In Britain’s most sparsely populated region, classroom training is something of a luxury. So e-learning should be just the thing to raise local skill levels.
The Highlands and Islands Enterprise (HIE) LearningWorks website wants to be more than a single access point for learning and skills opportunities for local businesses. It aims to help put skills at the heart of economic development in a geographically diverse region that is home to 19,000 businesses and 435,000 people.
“We want to make skills central so that production will increase, incomes will go up and the area will become a quality place to live,” explains Graham Young, LearningWorks manager at the HIE main office in Inverness.
Launched just 18 months ago, the website gets about 22,000 hits per month. Current course listings range from team-based supervisory skills taking place on the north-west coast in Lochinver project management in Scotland’s most northerly town of Thurso and elementary health and safety even further north on the islands of Shetland.
“We didn’t want businesses to have to send people out of the region to find training,” says Young. “The site allows them to navigate what is available and we also wanted to show that there was more bite-size training available that may be more appropriate for them.”
The Highlands and Islands area occupies 51% of the land mass of Scotland, but is home to only 11% of the population. Inherent difficulties for employers include a relatively small talent pool when it comes to recruitment, while remote locations can make external training impractical.
“We do have a problem recruiting, and high property prices in this area mean young people tend to move out,” says Dorothy Pearson, managing partner of the popular Plockton Hotel on the Isle of Skye (see case study, below). Because of this, Pearson places a great deal of importance on training as a vehicle to aid retention. “Over the years, training has boosted our profits as our staff turnover has been low. Customers who return time after time look forward to seeing the same faces each year,” she says.
Loch Fyne Oysters is another employer which uses the LearningWorks site. Based in Argyll, the company specialises in producing and supplying fresh and smoked seafood, shellfish, meat and game to customers around the world. It is owned and run by its staff and its core workforce of 100 rises to 140 in the summer. They include oyster farmers and fish filleters, and logistics, retail and management staff.
“Being in the food industry means there is a major need for training and courses,” says Anne Stewart, HR officer. “At the moment, many of the courses on the site are too far north for us, so I definitely think e-learning will be of use. But I also find the reports and industry-specific information really useful.”
Young believes that companies such as fish farmers, which tend to use high-tech equipment, are well-placed to take advantage of the opportunities of e-learning.
“They already have the computer equipment and could do an e-learning module when they’re less busy,” he says. “A major aim of LearningWorks is to increase the number and range of e-learning opportunities on the site.”
As well as individual learners and businesses, the site is also proving useful for training professionals. It has a dedicated Learning Centre Zone that allows staff and associates from the Highlands and Islands network of Learning Centres to share skills and explore new ideas.

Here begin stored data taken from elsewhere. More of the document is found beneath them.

Definition FaultDescriptions_6 : list (Z * FaultDescription) := [
  entry 1 6 1
    "Major Fault T06:C01 - Watchdog Fault: Task watchdog expired.  May have been caused by an infinite loop, a complex program, or a higher priority task."%string
    "User task has not completed in the specified period. A program error caused an infinite loop, or the program is too complex to run as quickly as specified, or a higher priority task is keeping this task from finishing."%string
    "Take one or more of these steps: •  Increase the task watchdog. • Shorten the execution time. • Make the priority of this task higher. • Simplify higher priority tasks. • Move some code to another controller."%string
    true "Watchdog"%string;
  entry 2 6 2
    "Minor Fault T06:C02 - Watchdog Fault: Periodic task overlap.  Task scheduled again before it finished executing."%string
    "Periodic task overlap. The task was scheduled again before it finished executing."%string
    "Make changes, such as simplify programs, lengthen the period, or raise the relative priority."%string
    false "Watchdog"%string;
  entry 3 6 3
    "Minor Fault T06:C03 - Watchdog Fault: Event task overlap. Task triggered again before it finished executing."%string
    "Event task overlap. The task triggered again before it finished executing."%string
    "Make changes such as simplify programs, lengthen the period, raise the relative priority, or slow the triggering event."%string
    false "Watchdog"%string
].

Definition FaultDescriptions_7 : list (Z * FaultDescription) := [
  entry 40 7 40
    "Major Fault T07:C40 - Nonvolatile Fault: Store to nonvolatile memory failed."%string
    "Store to nonvolatile memory failed."%string
    ("1. Try again to store the project to nonvolatile memory. 2." ++ nbsp ++ "If the project fails to store to nonvolatile memory, replace the memory card. If you are using a 1756-L7x controller, verify that the memory card is unlocked.")%string
    true "Flash Save"%string;
  entry 41 7 41
    "Major Fault T07:C41 - Nonvolatile Fault: Load from nonvolatile memory failed due to controller type mismatch."%string
    "Load from nonvolatile memory failed due to controller type mismatch."%string
    "Change to a controller of the correct type or download the project and store it on the memory card."%string
    true "Flash Save"%string;
  entry 42 7 42
    "Major Fault T07:C42 - Nonvolatile Fault: Load from nonvolatile memory failed due to controller revision mismatch."%string
    "Load from nonvolatile memory failed because the firmware revision of the project in nonvolatile memory does not match the firmware revision of the controller."%string
    "Update the controller firmware to the same revision level as the project that is in nonvolatile memory."%string
    true "Flash Save"%string;
  entry 43 7 43
    "Major Fault T07:C43 - Nonvolatile Fault: Load from nonvolatile memory failed due to bad checksum."%string
    "Load from nonvolatile memory failed due to bad checksum."%string
    "Contact Rockwell Automation support."%string
    true "Flash Save"%string;
  entry 44 7 44
    "Major Fault T07:C44 - Nonvolatile Fault: Failed to restore processor memory."%string
    "Failed to restore controller memory."%string
    "Contact Rockwell Automation support."%string
    true "Flash Save"%string;
  entry 49 7 49
    "Minor Fault T07:C49 - Nonvolatile Fault: Controller was loaded from nonvolatile memory."%string
    "When the controller loads a project from nonvolatile memory, it logs this minor fault and sets the FaultLog object, MinorFaultBits attribute, bit 7."%string
    "Clear the fault."%string
    false "Flash Save"%string;
  entry 50 7 50
    "Major Fault T07:C50 - Nonvolatile Fault: Security certificate invalid."%string
    "The log file certificate cannot be verified. When the controller starts up, it attempts to verify the log file key/certificate combination. Depending on the verification, the controller takes one of the following actions: • If the controller verifies the existing log file certificate, the controller continues with the existing log directory. • If the existing certificate cannot be verified, the controller logs a major fault and attempts to create a certificate. • If the controller successfully creates a certificate, it creates a backup log subdirectory, moves the existing files to that directory, and continues logging and signing with the new verification key and log file certificate. •  If the controller cannot create a certificate, the controller writes log entries to the existing log directory, but does not update signature files in that directory."%string
    "Clear the fault and power cycle the controller. If the problem persists, contact Rockwell Automation support."%string
    true "Flash Save"%string
].

Definition FaultDescriptions_8 : list (Z * FaultDescription) := [
  entry 1 8 1
    "Major Fault T8:C1 - Mode Change Fault: Mode Change inhibited due to download in progress."%string
    "Attempted to place controller in Run mode with keyswitch during download."%string
    "Wait for the download to complete and clear the fault."%string
    true "Mode Change"%string
].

“This is where I get the biggest benefit from the site,” says Jenny Devlin, head of Aviemore-based training provider Jenny Devlin Associates. “I use it for posting questions and getting advice.”
Future plans for the site include staging a number of virtual conferences on specific topics and issues that can be broadcast across the region, in the hope that these will stimulate further discussion via the website.
“We want to hear more from employers and get them talking about serious skills issues,” says Young. “LearningWorks is a huge technological tool, and we want to continue to develop it to ensure it provides a leading edge resource which helps businesses in the region become more competitive and profitable.”
Case study: Plockton Hotel
Since opening in 1991, the family-run Plockton Hotel in Skye has seen its turnover double over the past seven years, and has extended its opening season in response to a steep rise in visitors in the past year.
Managing partner Dorothy Pearson attributes much of its success to its high-quality service. With considerable return trade generated through word-of-mouth, she also places a great deal of importance on training as a way of ensuring consistency and continuity, and nurturing in-house talent.
“A former member of the kitchen staff has returned to the hotel as a graduate and I’ve encouraged him to go into management,” she says. “It’s important that we provide the right training. I’ll be looking at the IT and management courses offered by e-learning from the LearningWorks site. It will be good for his CV and for us.
“Developing the skills of our staff not only benefits us as a business by helping to push our customer levels further, but it also satisfies our staff’s ambitions.”
She adds that after several years’ investment in basic training, many staff are moving on to access more advanced training and refresher courses, for which she will use the site. “It’s vital that businesses look ahead and ensure that tomorrow’s workforce has the right training to do the jobs required as competition for available [staff] in the Highlands and Islands is getting increasingly fierce.”